The warning came a day after the World Health Organisation said the scale of the epidemic had been vastly underestimated and that "extraordinary measures" were needed to contain the killer disease.
The UN health agency said the death toll from the worst outbreak of the disease in four decades had now climbed to 1,069 in the four afflicted countries, Guinea, Liberia, Nigeria and Sierra Leone.
"It is deteriorating faster, and moving faster, than we can respond to," MSF (Doctors Without Borders) chief Joanne Liu told reporters in Geneva, saying it could take six months to get the upper hand.
WHO said yesterday it was coordinating "a massive scaling up of the international response" to the epidemic.
"Staff at the outbreak sites see evidence that the numbers of reported cases and deaths vastly underestimate the magnitude of the outbreak," it said.
The latest epidemic erupted in the forested zone straddling the borders of Guinea, Sierra Leone and Liberia, and later spread to Nigeria.
WHO declared a global health emergency last week - far too late, according to MSF, which months ago warned that the outbreak was out of control.
"If we don't stabilise Liberia, we'll never stabilise the region," Liu said.
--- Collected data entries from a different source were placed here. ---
(* ===== verification/HeapSpec.v ===== *)
(** * The heap that is tracked: what it stands for (paho.mqtt.c/src/Heap.c)

    The state stands for the blocks in use with their sizes; allocating, freeing and
    reallocating are those of that map. *)
From stdpp Require Import fin_maps.
From S2P Require Import Prelude Trees TreesShape TreesBalance TreesIndex TreesSpec Heap.

Module HeapSpec.
Import Trees TreesShape TreesIndex TreesSpec Heap.

(** ** The blocks in use *)

Definition ranks (e : gmap Z storageElement) (_ : nat) (c : Z) : Z := ptr_of e c.
Lemma ptrCompare_value e i x : compares (ptrCompare e) i (ranks e i) x true (ranks e i x).
Proof. intros c. unfold ptrCompare, ranks. destruct (Z.ltb_spec (ptr_of e x) (ptr_of e c)), (Z.eqb_spec (ptr_of e c) (ptr_of e x)); lia. Qed.
Lemma ptrCompare_key e i key : compares (ptrCompare e) i (ranks e i) key false key.
Proof. intros c. unfold ptrCompare, ranks. destruct (Z.ltb_spec key (ptr_of e c)), (Z.eqb_spec (ptr_of e c) key); lia. Qed.
(** The environment, what is allocated and opened. *)
Record environment := mkEnvironment {
  env_trace : option (list Z); env_max_lines : option (list Z); env_level : option (list Z);
  queue_room : bool; file_opens : bool; name_room : bool; backup_room : bool; proc_version : option (list Z) }.
Definition nonempty (o : option (list Z)) : option (list Z) := match o with Some [] => None | _ => o end.
Definition env_is (v : list Z) (l : list (list Z)) : bool := existsb (λ x, bool_decide (v = x)) l.
(** The levels that the environment sets. *)
Definition level_of (v : list Z) (s : state) : state :=
  let set_level t := with_levels s t (trace_output_level s) (max_lines_per_file s) (trace_callback s) in
  let set_output o := with_levels s (trace_level (trace_settings s)) o (max_lines_per_file s) (trace_callback s) in
  if env_is v [bs "MAXIMUM"; bs "TRACE_MAXIMUM"] then set_level TRACE_MAXIMUM
  else if env_is v [bs "MEDIUM"; bs "TRACE_MEDIUM"] then set_level TRACE_MEDIUM
  else if env_is v [bs "MINIMUM"; bs "TRACE_MINIMUM"] then set_level TRACE_MINIMUM
  else if env_is v [bs "PROTOCOL"; bs "TRACE_PROTOCOL"] then set_output TRACE_PROTOCOL
  else if env_is v [bs "ERROR"; bs "TRACE_ERROR"] then set_output LOG_ERROR
  else s.
(** The destination, or that there was no memory for the names: the queue is then
    freed and not set to NULL. *)
Definition destination_of (e : environment) (s : state) : state * bool :=
  match nonempty (env_trace e) with
  | None => (s, true)
  | Some v =>
      let on d file := with_output s d (lines_written s) (stdout_lines s) file (backup_lines s) in
      if bool_decide (v = bs "ON") || negb (file_opens e) then (on Stdout (file_lines s), true)
      else if name_room e && backup_room e then (on File [], true)
      else (with_ring (on File []) QFreed (trace_queue_size s) (start_index s) (next_index s), false)
  end.
(** The result is always [SOCKET_ERROR]; [info] are the lines of the caller. *)
Definition Log_initialize (e : environment) (reopens : bool) (info : list (list Z)) : io Z :=
  if negb (queue_room e) then s ← the_state; put (with_ring s QNull (trace_queue_size s) (start_index s) (next_index s));; mret (-1)
  else
    s ← the_state;
    let n := max_trace_entries (trace_settings s) in
    let s := with_ring s (QRing (replicate (Z.to_nat n) None)) n (start_index s) (next_index s) in
    let '(s, ok) := destination_of e s in
    put s;;
    if negb ok then mret (-1)
    else
      s ← the_state;
      put (match nonempty (env_max_lines e) with
           | None => s
           | Some v => with_levels s (trace_level (trace_settings s)) (trace_output_level s) (if atoi v <=? 0 then 1000 else atoi v) (trace_callback s)
           end);;
      s ← the_state;
      put (match nonempty (env_level e) with None => s | Some v => level_of v s end);;
      let rule := bs "=========================================================" in
      each (Log_output reopens TRACE_MINIMUM)
        ([rule; bs "                   Trace Output"] ++ (take 511 <$> info) ++
         (match proc_version e with Some v => [bs "/proc/version: " ++ take 496 v] | None => [] end) ++ [rule]);;
      mret (-1).
End Log.
(* ===== verification/TraceSpec.v ===== *)
(** * Logging and tracing: what is kept (paho.mqtt.c/src/Log.c, StackTrace.c)

    Module [LogSpec]: the ring holds the last entries, the trace file and its backup
    the last lines.  Module [StackSpec]: the stack of each thread is that of its calls
    that are open. *)
From S2P Require Import Prelude Libc Trace.
Import Libc.

Module LogSpec.
Import Messages Log.

(** ** The ring *)

(** The last [n] elements. *)
Definition lastn {A} (n : nat) (l : list A) : list A := drop (length l - n) l.

(** [q], from [start], holds [l]; [next] is the place after it. *)
Definition ring_of (n : nat) (q : list (option traceEntry)) (start next : Z) (l : list traceEntry) : Prop :=
  length q = n ∧ (0 < n)%nat ∧ (length l ≤ n)%nat ∧
  ∃ s : nat, (s < n)%nat ∧ (match l with [] => start = -1 ∧ s = O | _ => start = Z.of_nat s end) ∧ next = Z.of_nat ((s + length l) mod n) ∧
    ∀ k e, l !! k = Some e → q !! ((s + k) mod n)%nat = Some (Some e).

Definition next_start (n : nat) (start next : Z) : Z :=
  if next =? start then (if start + 1 =? Z.of_nat n then 0 else start + 1) else if start =? -1 then 0 else start.
Definition next_next (n : nat) (next : Z) : Z := if next + 1 =? Z.of_nat n then 0 else next + 1.

Lemma mod_place (n s k : nat) : (s < n)%nat → (k ≤ n)%nat → ((s + k) mod n = if decide (s + k < n) then s + k else s + k - n)%nat.
Proof.
  intros Hs Hk. case_decide as Hd; [by apply Nat.mod_small|]. symmetry. apply (Nat.mod_unique _ _ 1); lia.
Qed.
Lemma next_next_mod (n a : nat) : (0 < n)%nat → next_next n (Z.of_nat (a mod n)) = Z.of_nat (S a mod n).
Proof.
  intros Hn. unfold next_next. pose proof (Nat.mod_upper_bound a n ltac:(lia)).
  rewrite <-(Nat.add_1_r a), <-Nat.Div0.add_mod_idemp_l, mod_place by lia. case_leb; case_decide; lia.
Qed.
Lemma lastn_all {A} n (l : list A) : (length l ≤ n)%nat → lastn n l = l.
Proof. intros H. unfold lastn. by replace (length l - n)%nat with O by lia. Qed.
Lemma lastn_app {A} n (l l' : list A) : lastn n (lastn n l ++ l') = lastn n (l ++ l').
Proof.
  unfold lastn. rewrite !length_app, length_drop, !drop_app, drop_drop, length_drop. f_equal; f_equal; lia.
Qed.
Lemma lastn_length {A} n (l : list A) : (length (lastn n l) ≤ n)%nat.
Proof. unfold lastn. rewrite length_drop. lia. Qed.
Concerns have also centred on the Nigerian cases, which are in Lagos, sub-Saharan Africa's largest city.
"Right now we have no past experience with in urban setting," said Liu.
As countries around the world stepped up measures to contain the disease, the International Olympics Committee said athletes from Ebola-hit countries had been barred from competing in pool events and combat sports at the Youth Olympics opening in China tomorrow.
No cure or vaccine is currently available for Ebola, which the WHO has declared a global public health emergency.